After the parts are cleaned and dried, I lay out the scraping pattern in a grid of intersecting lines placed at 45 degrees to the axis of the casting. Bunny Phillips uses a 3/8" spacing. I find this pattern too tight for the signature of my work; however, when I lay the pattern out for 1/2" spacing, the square formed by the two angled lines is very close to 3/8". From the Types 35, 37, 49, 57, 59 engines I have rebuilt, this pattern follows the original. I use a combination square on which I apply masking tape to top, bottom, and side surface to guard the virgin surface from unwanted distress. Use only wooden pencils. When the tip of the mechanical variety breaks, you will gouge the surface and end up starting all over again. It is important to start your grid at the top of the pieces to be scraped and extend them down to the sides.

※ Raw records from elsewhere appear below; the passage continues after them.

(* ===== verification/Pipeline.v ===== *)
(** The bounded ledger that keeps responses in request order: src/pipeline.rs.

    A [backend::RuntimeState] is a state name of the grammar [Grammar.backend];
    the [Notify] handle, which only wakes tasks, is not part of the state. *)

From Stdlib Require Import ZArith Lia String.
From Stdlib Require Import Init.Byte.
From stdpp Require Import prelude strings.
From S2P Require Import Prelude Frame Frontend Backend Demux Fsm Grammar.
Local Open Scope string_scope.
Local Open Scope list_scope.
Local Open Scope Z_scope.

(** ** Policies *)

Class PipelinePolicy (P : Type) : Type := operation_limit : P -> Z (* usize *).

Inductive NoPipeline : Type := mkNoPipeline.
Record BoundedPipeline : Type := mkBounded { max_operations : Z (* usize *) }.
Inductive PipelineConfigError : Type := mkPipelineConfigError.

Definition BoundedPipeline_new (max_operations : Z) : result BoundedPipeline PipelineConfigError :=
  if max_operations =? 0 then Err mkPipelineConfigError else Ok (mkBounded max_operations).

#[export] Instance NoPipeline_policy : PipelinePolicy NoPipeline := fun _ => 1.
#[export] Instance BoundedPipeline_policy : PipelinePolicy BoundedPipeline := max_operations.

(** ** Data *)

(** [OperationId(u64)] *)
Abbreviation OperationId := Z.

Inductive FrontendHandling : Type := Forward | Local.

Inductive FrontendAction : Type :=
| Action_Forward (id : OperationId) (message : FrontendMessage)
| Action_Discard (id : OperationId).

Inductive FrontendAdmission : Type :=
| Immediate (action : FrontendAction)
| Waiting (action : FrontendAction).

Definition into_action (a : FrontendAdmission) : FrontendAction :=
  match a with Immediate action | Waiting action => action end.

Inductive PipelineState : Type :=
| PS_Ready | PS_Extended | PS_ExtendedError | PS_CopyIn | PS_CopyOut | PS_CopyBoth | PS_Terminated.

Inductive FrontendProjectionError : Type :=
| Capacity (message : FrontendMessage)
| Illegal (state : PipelineState) (message : FrontendMessage).

Inductive BackendAction : Type :=
| Emit (message : BackendMessage)
| Deferred (message : BackendMessage).

Record BackendProjectionError : Type :=
  mkBackendProjectionError { bpe_state : PipelineState; bpe_message : BackendMessage }.

Inductive BackendSequenceError : Type :=
| Cardinality (expected actual : Z)
| Source (message : BackendMessage)
| Replacement (message : BackendMessage)
| DifferentSpan.

Inductive RequestState : Type :=
| RS_Ready | RS_Extended (bound : bool) | RS_ExtendedError | RS_CopyIn | RS_CopyOut | RS_CopyBoth | RS_Terminated.

Definition public (s : RequestState) : PipelineState :=
  match s with
  | RS_Ready => PS_Ready
  | RS_Extended _ => PS_Extended
  | RS_ExtendedError => PS_ExtendedError
  | RS_CopyIn => PS_CopyIn
  | RS_CopyOut => PS_CopyOut
  | RS_CopyBoth => PS_CopyBoth
  | RS_Terminated => PS_Terminated
  end.

Inductive Origin : Type := Forwarded | OriginLocal.

Inductive OperationKind : Type :=
| O_Query | O_FunctionCall | O_Parse | O_Bind | O_Describe | O_Execute | O_Close
| O_Flush | O_Sync | O_CopyData | O_CopyDone | O_CopyFail | O_Terminate.

Record Operation : Type := mkOperation {
  op_id : OperationId;
  kind : OperationKind;
  origin : Origin;
  discarded : bool;
  response_state : string
}.

Inductive PreparedResponse : Type :=
| PR_Asynchronous
| PR_Emit (head : Operation) (response_state : string)
| PR_Deferred
| PR_Illegal.
Lemma copy_inv_frontend m h p a p' : copy_inv p -> accept_frontend m h p = (Ok a, p') -> copy_inv p'.
Proof.
  intros (Ho & Hb & Hr & Hc) Ha.
  assert (ledger_all (fun k st => st ∈ owned_states k) (operations p')) as Ho'.
  { eapply accept_frontend_ledger; [| |exact Ho|exact Ha]; [|apply initial_owned].
    intros. eapply external_owned_target; eassumption. }
  assert (ledger_all (fun _ st => st ∉ copy_both_states) (operations p')) as Hb'.
  { eapply accept_frontend_ledger; [| |exact Hb|exact Ha].
    - intros k st e Hp Hst Hin. now apply (external_copy_target _ _ _ Hp) in Hin.
    - intros []; apply (bool_decide_eq_true_1 _); vm_compute; reflexivity. }
  apply accept_frontend_ok in Ha as (k & next & Hp & _ & ->). apply project_frontend_classify, classify_copy in Hp as (Hin & Hboth & _).
  split; [done|]. split; [done|]. split; [intros E; simpl in E; auto|].
  intros E. simpl in E. destruct (Hin E) as (Es & -> & d & ->). destruct (Hc Es) as (hd & tl & Eo & Hst & Hd).
  simpl. rewrite Es, Eo. simpl. destruct (copy_data_stays _ d Hst) as (e & -> & t & -> & Ht). simpl.
  assert (inert (with_response_state (r_target t) hd) = false) as ->.
  { rewrite Eo in Ho. inversion Ho; subst. apply not_inert_owner; simpl; rewrite ?Ht; done. }
  do 2 eexists. split; [reflexivity|]. simpl. now rewrite Ht.
Qed.
Lemma run_scope_ok ops : forall s, next_generation s <= U64_MAX -> next_generation (run_scope ops s) < U64_MAX ->
  scope_ok s -> scope_ok (run_scope ops s).
Proof.
  induction ops as [|op ops IH]; intros s Hle Hlt Hok; [done|].
  change (run_scope (op :: ops) s) with (run_scope ops (scope_step op s)) in *.
  pose proof (scope_step_next op s Hle). pose proof (run_scope_next ops (scope_step op s) ltac:(lia)).
  apply IH; [lia|done|]. apply scope_step_ok; [lia|done|done].
Qed.

(** A generation that is no longer live under its name never becomes live again. *)
Lemma scope_step_stale op s u g : g < next_generation s ->
  (statements s !! u <> Some g -> statements (scope_step op s) !! u <> Some g) /\
  (portals s !! u <> Some g -> portals (scope_step op s) !! u <> Some g).
Proof.
  intros Hg. assert (forall (m : gmap bytes Z) k, m !! u <> Some g -> <[k := next_generation s]> m !! u <> Some g) as Hins.
  { intros m k Hm. rewrite lookup_insert_Some. intros [[_ <-]|[_ ?]]; [lia|done]. }
  assert (forall (m : gmap bytes Z) k, m !! u <> Some g -> delete k m !! u <> Some g) as Hdel.
  { intros m k Hm. rewrite lookup_delete_Some. intros [_ ?]. done. }
  destruct op as [c u' q ts|st c u' fs ps rs|st|po| |clean status]; simpl.
  - destruct (prepare_cases c u' q ts s) as [[e ->]|[-> _]]; simpl; auto.
  - destruct (bind_cases st c u' fs ps rs s) as [[e ->]|[-> _]]; simpl; auto.
  - unfold close_statement. destruct (negb _); simpl; auto.
  - unfold close_portal. destruct (negb _); simpl; auto.
  - simpl; auto.
  - unfold ready_boundary. destruct clean; [simpl; auto|]. case_decide; simpl; auto.
Qed.

Lemma run_scope_stale ops : forall s u g, next_generation s <= U64_MAX -> g < next_generation s ->
  (statements s !! u <> Some g -> statements (run_scope ops s) !! u <> Some g) /\
  (portals s !! u <> Some g -> portals (run_scope ops s) !! u <> Some g).
Proof.
  induction ops as [|op ops IH]; intros s u g Hn Hg; [done|].
  change (run_scope (op :: ops) s) with (run_scope ops (scope_step op s)).
  destruct (scope_step_stale op s u g Hg) as [H1 H2]. pose proof (scope_step_next op s Hn).
  destruct (IH (scope_step op s) u g ltac:(lia) ltac:(lia)) as [H3 H4]. auto.
Qed.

[The above] photo shows the Anderson hand scraper poised at 50 degrees to an original Type 45 cam-box cover. I found through trial and error that the best radius of curvature for scraping a flat surface is 3" which coincidentally appears to be the radius used by at least some apprentices at the factory. Only the rear cam drives on the 57 require a more generous radius for which I keep an additional blade.
There are three additional considerations in the preparation toward the odyssey of hand scraping (after which you may have your own saga with which to grace Pur Sang). Aluminum comes in a variety of alloys, fully annealed to fully heat-treated. Each responds to hand scraping in a different way just as machining different aluminum alloys requires different tool angles, cutter speeds, feeds, etc. Unless you are working with new castings, you will probably be scraping "dead soft" material. Obtain a sample of aluminum (1100-0 or 3003-0) as a practice piece. Don't even think about working on the original until you have developed a rhythm and acceptable finish on a practice piece. Lay out the identical grid pattern as on the original and wet the entire surface with CRC. This is an important step and will factor into your success. As shown below, figuring out how to secure your work while trying to scrape may require some creativity.
With preparation finished, be forewarned no written article will adequately describe the process. To learn how, you must simply dig in and do it. No pain, no gain. Because I know of no factory photos showing workers applying a scraped finish, I have included photos of how it is done in my shop. Bunny Phillips described his technique from the perspective of a left-handed artisan; my photos are from a right-handed perspective. Notice that the scraping tool is held at about 50 degrees to the work piece and is rotated so that it only makes contact with the work piece on its right front leading edge. I usually make a mark on the tool just inside the edge and align this mark on the right top corner of the square I intend to scrape. As my left hand hits the shank of the tool at about a third the way up from the bottom, it has a tendency to rotate the tool counter clockwise while driving it backwards. This produces a comma-like pattern. The tool rests on the shoulder in anticipation of the "hit." Notice the torn condition of the glove on the left hand. Perhaps "real men" don't use a glove; however, I must use a micrometer for a living.
This article is written to encourage and guide those enthusiasts who want to give hand scraping a try. No other finish is as distinctive and in the Bugatti idiom as the hand-scraped finish. If you master the art, try your Bridgeport bed ways as an encore. Good luck!